As we walked we talked and Mr Wu explained how he owns some of his own land and rents patches of land in other areas of the park.  His focus is on producing high quality hand made Yan Cha although he uses part machine processing for the lower quality leaves. The decision on which process to follow is determined by the location and the day of picking.  As we walked through the area we constantly needed to be aware of the pickers coming down the narrow paths.  Travelling at great speed they will carry between 35 and 65 kilos and will travel over an hour in some cases from origin to either the villages or the trucks waiting to collect the leaves.  

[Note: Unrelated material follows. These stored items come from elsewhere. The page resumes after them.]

Lemma take_Ok env id j tr j' cs :
  coord_run j tr -> next_sequence j + 1 < 2 ^ 64 -> take_commands env id j = (j', Ok cs) ->
  exists o next, operations j !! id = Some o /\ decide_commands (clock_ms env) o = Ok (cs, next) /\
    operations j' !! id = Some (default o next).
Proof.
  intros Hr Hs Ht. unfold take_commands in Ht. apply mbind_Ok in Ht as (j1 & o & Hg & Ht).
  unfold get_operation, operation in Hg. injection Hg as <- Hg. apply or_err_Ok in Hg.
  apply mbind_Ok in Ht as (j2 & [cs' [o'|]] & [= <- Hd] & Ht).
  - apply mbind_Ok in Ht as (j3 & [] & Ha & [= <- <-]). apply (appended_snapshot _ _ _ tr) in Ha as [Hops _]; [|done..].
    pose proof (transition_intent _ _ _ (tr_decide _ _ _ _ Hd) o eq_refl) as Hi.
    rewrite Hi, (operation_key _ _ _ _ Hr Hg) in Hops. exists o, (Some o'). rewrite Hops. simpl.
    split_and!; [done..|apply lookup_insert_eq].
  - injection Ht as <- <-. by exists o, None.
Qed.

(** The driver stands at a snapshot of the trade, with [n] more calls left to
    number. *)
Record at_snapshot (id : string) (events : list PaperTradeEvent) (n : Z) (o : TradeOperation) (d : Driver)
  : Prop := {
  as_run : exists tr, coord_run (d_journal d) tr;
  as_room : next_sequence (d_journal d) + n < 2 ^ 64;
  as_operation : operations (d_journal d) !! id = Some o;
  as_events : d_events d = events;
}.

Lemma at_weaken id ev n n' o d : at_snapshot id ev n o d -> n' <= n -> at_snapshot id ev n' o d.
Proof. intros [Hr Hs Ho He] Hn. split; [done|lia|done..]. Qed.

Lemma drive_round id ev n o fuel d d' r :
  at_snapshot id ev n o d -> 1 <= n -> drive world engine receiver_alive (S fuel) id d = (d', Ok r) ->
  exists clock cs next d1, decide_commands clock o = Ok (cs, next) /\
    at_snapshot id ev (n - 1) (default o next) d1 /\
    match cs with
    | [] => report engine receiver_alive id d1 = (d', Ok tt) /\ r = Some tt
    | _ => exists d2, answer world (intent (default o next)) id cs d1 = (d2, Ok tt) /\
                      drive world engine receiver_alive fuel id d2 = (d', Ok r)
    end.
Proof.
  intros [[tr Hr] Hs Ho He] Hn Hd. cbn [drive] in Hd. apply mbind_Ok in Hd as (d1 & cs & Hc & Hd).
  apply call_Ok in Hc as [Hc Hev].
  pose proof (take_run _ _ _ tr _ _ Hr ltac:(lia) Hc) as [Hr1 Hs1].
  apply (take_Ok _ _ _ tr) in Hc as (o1 & next & Ho1 & Hdec & Ho2); [|done|lia].
  rewrite Ho in Ho1. injection Ho1 as <-. exists (clock_ms (world (d_calls d))), cs, next, d1. split; [done|].
  split; [split; [by eexists|lia|done|congruence]|]. destruct cs as [|c cs].
  - apply mbind_Ok in Hd as (d2 & [] & Hrep & [= <- <-]). done.
  - apply mbind_Ok in Hd as (d2 & o2 & Hl & Hd). apply look_Ok in Hl as [-> Hl]. rewrite Ho2 in Hl.
    injection Hl as <-. apply mbind_Ok in Hd as (d2 & [] & Ha & Hd). eauto.
Qed.

Lemma answer_step id ev n o it c cs d d' u :
  at_snapshot id ev n o d -> 1 <= n -> answer world it id (c :: cs) d = (d', Ok u) ->
  exists clock role l o' d1, simulate_command it c = Ok (role, l) /\ place_result clock o role l = Ok o' /\
    at_snapshot id ev (n - 1) o' d1 /\ answer world it id cs d1 = (d', Ok u).
Proof.
  intros [[tr Hr] Hs Ho He] Hn Ha. cbn [answer] in Ha.
  apply mbind_Ok in Ha as (d1 & [role l] & [= <- Hsim] & Ha). apply mbind_Ok in Ha as (d2 & [] & Hrec & Ha).
  apply call_Ok in Hrec as [Hrec Hev]. pose proof (record_run _ _ _ _ _ tr _ _ Hr ltac:(lia) Hrec) as [Hr2 Hs2].
  apply (record_Ok _ _ _ _ _ tr) in Hrec as (o1 & o' & Ho1 & _ & Hp & Hops & _); [|done|lia].
  rewrite Ho in Ho1. injection Ho1 as <-. eexists _, role, l, o', d2. split_and!; [done..| |done].
  split; [by eexists|lia|by rewrite Hops, lookup_insert_eq|congruence].
Qed.

Lemma report_final id ev n o d d' r :
  at_snapshot id ev n o d -> final_result o = Some r -> report engine receiver_alive id d = (d', Ok tt) ->
  operations (d_journal d') !! id = Some o /\
  d_events d' = ev ++ [mkPaperEvent id (pair_id (intent o)) Balanced (dex_filled o)].
Proof.
  intros [_ _ Ho He] Hf Hrep. unfold report in Hrep. apply mbind_Ok in Hrep as (d1 & o1 & Hl & Hrep).
  apply look_Ok in Hl as [-> Hl]. rewrite Ho in Hl. injection Hl as <-. rewrite Hf in Hrep. simpl in Hrep.
  apply mbind_Ok in Hrep as (d2 & [] & [= <- _] & Hrep). unfold publish_event in Hrep.
  apply mbind_Ok in Hrep as (d3 & o2 & Hl & Hrep). apply look_Ok in Hl as [-> Hl]. rewrite Ho in Hl.
  injection Hl as <-. apply mbind_Ok in Hrep as (d4 & [] & [= <- _] & Hrep). injection Hrep as <-. simpl.
  by rewrite He.
Qed.

Lemma simulate_dex it b role l :
  paper_amounts it -> simulate_command it (dex_command it b) = Ok (role, l) ->
  role = Dex /\ exists reference, l = paper_fill None (planned_delta it) (dex_income it) reference.
Proof.
  intros Ha [= <- <-]. split; [done|]. eexists. f_equal. unfold dex_income.
  destruct (direction it); [|done]. apply pos_neg, Ha.
Qed.

Lemma simulate_primary it order price role l :
  paper_amounts it -> simulate_command it (DispatchCex order (- planned_delta it) price) = Ok (role, l) ->
  role = Cex /\
  exists reference, l = paper_fill (Some (- planned_delta it)) (- planned_delta it) (cex_income it) reference.
Proof.
  intros Ha Hs. cbn [simulate_command] in Hs. res_inv. split; [done|]. by eapply simulated_primary.
Qed.

(** Both modes reach the hedged snapshot after four calls. *)
Lemma prepared_hedges id ev n it d d' r :
  paper_amounts it -> 6 <= n -> at_snapshot id ev n (prepared it) d ->
  drive world engine receiver_alive drive_rounds id d = (d', Ok r) ->
  exists o fuel d1, hedged it o /\ at_snapshot id ev (n - 4) o d1 /\
    drive world engine receiver_alive (S fuel) id d1 = (d', Ok r).
Proof.
  intros Ha Hn Hat Hd. destruct (planned_delta_bounds it Ha) as (Hnz & _ & Hneg).
  apply (drive_round _ _ _ _ _ _ _ _ Hat ltac:(lia)) in Hd as (clock & cs & next & d1 & Hdec & Hat1 & Hd).
  unfold decide_commands in Hdec. cbn in Hdec. destruct (mode it) eqn:Hm; injection Hdec as <- <-;
    destruct Hd as (d2 & Hans & Hd); cbn [default intent set_dispatched prepared] in *;
    apply (answer_step _ _ _ _ _ _ _ _ _ _ Hat1 ltac:(lia))
      in Hans as (ck & role & l & o2 & d3 & Hsim & Hp & Hat3 & Hans);
    apply simulate_dex in Hsim as [-> [x ->]]; [|done|..|done];
    cbn in Hp; injection Hp as <-.
  - cbn [answer] in Hans. injection Hans as <-.
    apply (drive_round _ _ _ _ _ _ _ _ Hat3 ltac:(lia)) in Hd as (ck2 & cs & next & d4 & Hdec & Hat4 & Hd).
    unfold decide_commands in Hdec. cbn in Hdec. rewrite Hm, (proj2 (Z.eqb_neq _ _) Hnz), Hneg in Hdec.
    injection Hdec as <- <-. destruct Hd as (d5 & Hans & Hd). cbn [default intent set_dispatched set_results] in *.
    apply (answer_step _ _ _ _ _ _ _ _ _ _ Hat4 ltac:(lia))
      in Hans as (ck3 & role & l & o3 & d6 & Hsim & Hp & Hat6 & Hans).
    apply simulate_primary in Hsim as [-> [y ->]]; [|done]. cbn in Hp. injection Hp as <-.
    cbn [answer] in Hans. injection Hans as <-.
    eexists _, _, d6. split; [|split; [eapply (at_weaken _ _ _ _ _ _ Hat6); lia|exact Hd]].
    split; cbn; try done; by eexists.
  - rewrite Hneg in Hans.
    apply (answer_step _ _ _ _ _ _ _ _ _ _ Hat3 ltac:(lia))
      in Hans as (ck3 & role & l & o3 & d6 & Hsim & Hp & Hat6 & Hans).
    apply simulate_primary in Hsim as [-> [y ->]]; [|done]. cbn in Hp. injection Hp as <-.
    cbn [answer] in Hans. injection Hans as <-.
    eexists _, _, d6. split; [|split; [eapply (at_weaken _ _ _ _ _ _ Hat6); lia|exact Hd]].
    split; cbn; try done; by eexists.
Qed.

No wonder a bench provides a welcome stop.

Mr Wu shared the special qualities of different areas as we passed through them.  We talked of areas where the special environment brings early morning fog, sun in the day and then cooler afternoons creating a sort of 'rainbow sunlight' - a special frequency of light that gives the tea a soft and sweet quality.  We passed  Hui yuan Keng and Dao shui Keng two of the top 3 locations and discussed how humidity in certain areas of the park results in moss which is attributable to the grassy mossy flavour on some of the teas from these areas.  We also discussed the naming of different areas which to a non Chinese speaker are sometimes so hard to remember.  Mr Wu explained to me how sometimes the names are the name of a valley [first] followed by 'Keng' which refers to an opening in the same valley - 'Keng essentially meaning 'hole'.  It was all starting to make a little more sense until he also told me that one place can have two or three names with overlapping pieces...perhaps that is all part of the mystery of the place.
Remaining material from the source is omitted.